Electronic Properties and CO 2 -Selective Adsorption of (NiB) n ( n = 1~10) Clusters: A Density Functional Theory Study.

In this study, we investigated the electronic properties and selective adsorption for CO 2 of nickel boride clusters (NiB) n , (n = 1~10) using the first principles method. We optimized the structures of the clusters and analyzed their stability based on binding energy per atom. It was observed that (NiB) n clusters adopt 3D geometries from n = 4, which were more stable compared to the plane clusters. The vertical electron affinity, vertical ionization energy, chemical potential, and highest occupied molecular orbital (HOMO)-lowest unoccupied molecular orbital (LUMO) gap were calculated.
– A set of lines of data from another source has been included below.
(* ===== verification/Registry.v ===== *)
(** * up/up.go, up/filter.go, down/access_logger.go: registration and configuration

    [Register] records a filter with its options; Envoy then creates a filter factory per
    configuration it loads, which starts the filter's background group, and destroys it when
    the configuration is gone.  The configuration a stream's filter runs with
    ([filterConfig], FilterState.v) is what a factory holds. *)
From stdpp Require Import base list gmap strings sets relations.
From Stdlib Require Import ZArith Lia.
From S2P Require Import Prelude Async StreamObject Envoy Grpc FilterState Filter Group.

(** [configFactory]; a group is named by its number, log attributes are omitted. *)
Record configFactory := mkFactory {
  cf_name : string;
  configFn : option (bytes -> option string);
  cf_handler : Request -> prog;
  cf_responseHandler : option (ResponseChunk -> prog);
  cf_requestBodyHandler : option (BodyChunk -> prog);
  cf_onStreamComplete : option (any -> any);
  cf_onStreamFinalized : option (any -> FinalizedInfo -> any);
  cf_bufferBody : bool;
  cf_mutableRequestBody : bool;
  cf_group : option nat;
}.

(** [FilterOption]. *)
Abbreviation FilterOption := (configFactory -> configFactory).

Definition WithConfig (fn : bytes -> option string) : FilterOption := fun cf =>
  mkFactory (cf_name cf) (Some fn) (cf_handler cf) (cf_responseHandler cf) (cf_requestBodyHandler cf)
    (cf_onStreamComplete cf) (cf_onStreamFinalized cf) (cf_bufferBody cf) (cf_mutableRequestBody cf) (cf_group cf).

Definition WithResponse (r : ResponseChunk -> prog) : FilterOption := fun cf =>
  mkFactory (cf_name cf) (configFn cf) (cf_handler cf) (Some r) (cf_requestBodyHandler cf)
    (cf_onStreamComplete cf) (cf_onStreamFinalized cf) (cf_bufferBody cf) (cf_mutableRequestBody cf) (cf_group cf).

(** The three body modes. *)
Definition with_body (rb : BodyChunk -> prog) (buffer mutable : bool) : FilterOption := fun cf =>
  mkFactory (cf_name cf) (configFn cf) (cf_handler cf) (cf_responseHandler cf) (Some rb)
    (cf_onStreamComplete cf) (cf_onStreamFinalized cf) buffer mutable (cf_group cf).
Definition WithStreamingBody (rb : BodyChunk -> prog) : FilterOption := with_body rb false false.
Definition WithBody (rb : BodyChunk -> prog) : FilterOption := with_body rb true false.
Definition WithMutableBody (rb : BodyChunk -> prog) : FilterOption := with_body rb true true.

Definition WithGroup (g : nat) : FilterOption := fun cf =>
  mkFactory (cf_name cf) (configFn cf) (cf_handler cf) (cf_responseHandler cf) (cf_requestBodyHandler cf)
    (cf_onStreamComplete cf) (cf_onStreamFinalized cf) (cf_bufferBody cf) (cf_mutableRequestBody cf) (Some g).

Definition WithOnStreamComplete (fn : any -> any) : FilterOption := fun cf =>
  mkFactory (cf_name cf) (configFn cf) (cf_handler cf) (cf_responseHandler cf) (cf_requestBodyHandler cf)
    (Some fn) (cf_onStreamFinalized cf) (cf_bufferBody cf) (cf_mutableRequestBody cf) (cf_group cf).

Definition WithOnStreamFinalized (fn : any -> FinalizedInfo -> any) : FilterOption := fun cf =>
  mkFactory (cf_name cf) (configFn cf) (cf_handler cf) (cf_responseHandler cf) (cf_requestBodyHandler cf)
    (cf_onStreamComplete cf) (Some fn) (cf_bufferBody cf) (cf_mutableRequestBody cf) (cf_group cf).

(** [applyFilterOptions]: nil options are skipped. *)
Definition applyFilterOptions (opts : list (option FilterOption)) (cf : configFactory) : configFactory :=
  foldl (fun cf o => match o with Some o => o cf | None => cf end) cf opts.

(** [Chain(h, mw...)]: the loop from the last middleware to the first. *)
Definition Chain (h : Request -> prog) (mw : list ((Request -> prog) -> Request -> prog)) : Request -> prog :=
  foldl (fun h m => m h) h (rev mw).

(** ** Registries *)

(** The filters of up and of the SDK, and the access loggers of down. *)
Record registries := mkRegistries {
  registry : gmap string configFactory;
  accessLoggerRegistry : gset string;
}.

(** [down.RegisterAccessLoggerConfigFactory(name, f)]; which factory it is does not matter
    here. *)
Definition RegisterAccessLoggerConfigFactory (n : string) (r : registries) : res registries :=
  if decide (n ∈ accessLoggerRegistry r) then Panic ("down: access logger already registered: " +:+ n)
  else Ok (mkRegistries (registry r) ({[n]} ∪ accessLoggerRegistry r)).

(** [Register(name, h, opts...)]. *)
Definition Register_ (n : string) (h : Request -> prog) (opts : list (option FilterOption)) (r : registries) :
    res registries :=
  match registry r !! n with
  | Some _ => Panic ("up: filter already registered: " +:+ n)
  | None =>
      let cf := applyFilterOptions opts (mkFactory n None h None None None None false false None) in
      let r := mkRegistries (<[n := cf]> (registry r)) (accessLoggerRegistry r) in
      match cf_onStreamFinalized cf with
      | Some _ => RegisterAccessLoggerConfigFactory n r
      | None => Ok r
      end
  end.

(** ** Factories *)

(** [filterFactory]: the configuration of its filters, and the group [OnDestroy] stops. *)
Record filterFactory := mkFilterFactory {
  ff_config : filterConfig;
  ff_stop : option nat;
}.

(** [configFactory.Create]: an error of the user's configuration function, or the factory;
    the groups are shared by every factory created from the registration. *)
Definition Create (cf : configFactory) (raw : bytes) (groups : gmap nat Group) :
    (string + filterFactory) * gmap nat Group :=
  match (fn ← configFn cf; fn raw) with
  | Some err => (inl err, groups)
  | None =>
      (inr (mkFilterFactory
              (mkConfig (cf_name cf) (cf_handler cf) (cf_responseHandler cf) (cf_requestBodyHandler cf)
                 (cf_onStreamComplete cf) (cf_onStreamFinalized cf) (cf_bufferBody cf) (cf_mutableRequestBody cf))
              (cf_group cf)),
       match cf_group cf with Some g => alter Start g groups | None => groups end)
  end.

(** [filterFactory.OnDestroy]. *)
Definition OnDestroy (ff : filterFactory) (groups : gmap nat Group) : gmap nat Group :=
  match ff_stop ff with Some g => alter Stop g groups | None => groups end.

(** ** Facts *)

(** Middleware wraps in the order written: the first is the outermost. *)
Lemma Chain_cons h m mw : Chain h (m :: mw) = m (Chain h mw).
Proof. unfold Chain. cbn [rev]. by rewrite foldl_app. Qed.

(** The body option given last decides the body mode. *)
Lemma last_body_option opts rb buffer mutable cf :
  let cf' := applyFilterOptions (opts ++ [Some (with_body rb buffer mutable)]) cf in
  cf_requestBodyHandler cf' = Some rb /\ cf_bufferBody cf' = buffer /\ cf_mutableRequestBody cf' = mutable.
Proof. unfold applyFilterOptions. cbn zeta. by rewrite foldl_app. Qed.

(** A name is registered once; a filter with a finalized callback also takes the access
    logger's name. *)
Lemma register_once n h opts r r' :
  Register_ n h opts r = Ok r' ->
  registry r !! n = None /\ is_Some (registry r' !! n) /\
  (forall h' opts', Register_ n h' opts' r' = Panic ("up: filter already registered: " +:+ n)) /\
  match cf_onStreamFinalized (applyFilterOptions opts (mkFactory n None h None None None None false false None)) with
  | Some _ => RegisterAccessLoggerConfigFactory n r' = Panic ("down: access logger already registered: " +:+ n)
  | None => accessLoggerRegistry r' = accessLoggerRegistry r
  end.
Proof.
  unfold Register_. destruct (registry r !! n) eqn:Hn; [done|]. cbn zeta.
  set (cf := applyFilterOptions opts _). intros Hr. split; [done|].
  assert (registry r' = <[n := cf]> (registry r) /\
    match cf_onStreamFinalized cf with
    | Some _ => n ∈ accessLoggerRegistry r'
    | None => accessLoggerRegistry r' = accessLoggerRegistry r
    end) as [Hreg Hlog].
  { destruct (cf_onStreamFinalized cf); [|by injection Hr as <-].
    unfold RegisterAccessLoggerConfigFactory in Hr. case_decide; [done|]. injection Hr as <-. cbn. set_solver. }
  rewrite Hreg, lookup_insert_eq. split_and!; [done|done|].
  destruct (cf_onStreamFinalized cf); [|done]. unfold RegisterAccessLoggerConfigFactory.
  by rewrite decide_True.
Qed.

(** Two configurations loaded from one registration share the group: destroying the older
    one stops the group the newer one still uses. *)
Theorem config_reload_stops_shared_group cf g grp raw1 raw2 :
  configFn cf = None -> cf_group cf = Some g -> once grp = SIdle ->
  exists f1 f2 groups1 groups2,
    Create cf raw1 {[g := grp]} = (inr f1, groups1) /\ Create cf raw2 groups1 = (inr f2, groups2) /\
    exists grp', OnDestroy f1 groups2 !! g = Some grp' /\ cancelled grp' = true /\ once grp' = SStopping 0.
Proof.
  intros Hc Hg Ho. unfold Create. rewrite Hc, Hg. cbn. eexists _, _, _, _. split; [done|]. split; [done|].
  cbn. rewrite !lookup_alter_eq, lookup_singleton_eq. cbn. eexists. split; [done|].
  assert (forall x, once x = SIdle -> once (Start x) = SIdle) as Hs.
  { intros x Hx. unfold Start. by case_decide. }
  assert (once (Start (Start grp)) = SIdle) as Hi by by apply Hs, Hs.
  unfold Stop. by rewrite Hi.
Qed.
Our results revealed that (NiB) 6 and (NiB) 10 , with high chemical potential, exhibit a higher affinity for CO 2 adsorption due to a charge delivery channel that forms along the Ni→B→CO 2 path. Notably, (NiB) 10 demonstrated a more practical CO 2 desorption temperature, as well as a broader window for the selective adsorption of CO 2 over N 2 . The density of states analysis showed that the enhanced CO 2 adsorption on (NiB) 10 can be attributed to the synergistic effect between Ni and B, which provides more active sites for CO 2 adsorption and promotes the electron transfer from the surface to the CO 2 molecule. Our theoretical results imply that (NiB) 10 should be a promising candidate for CO 2 capture.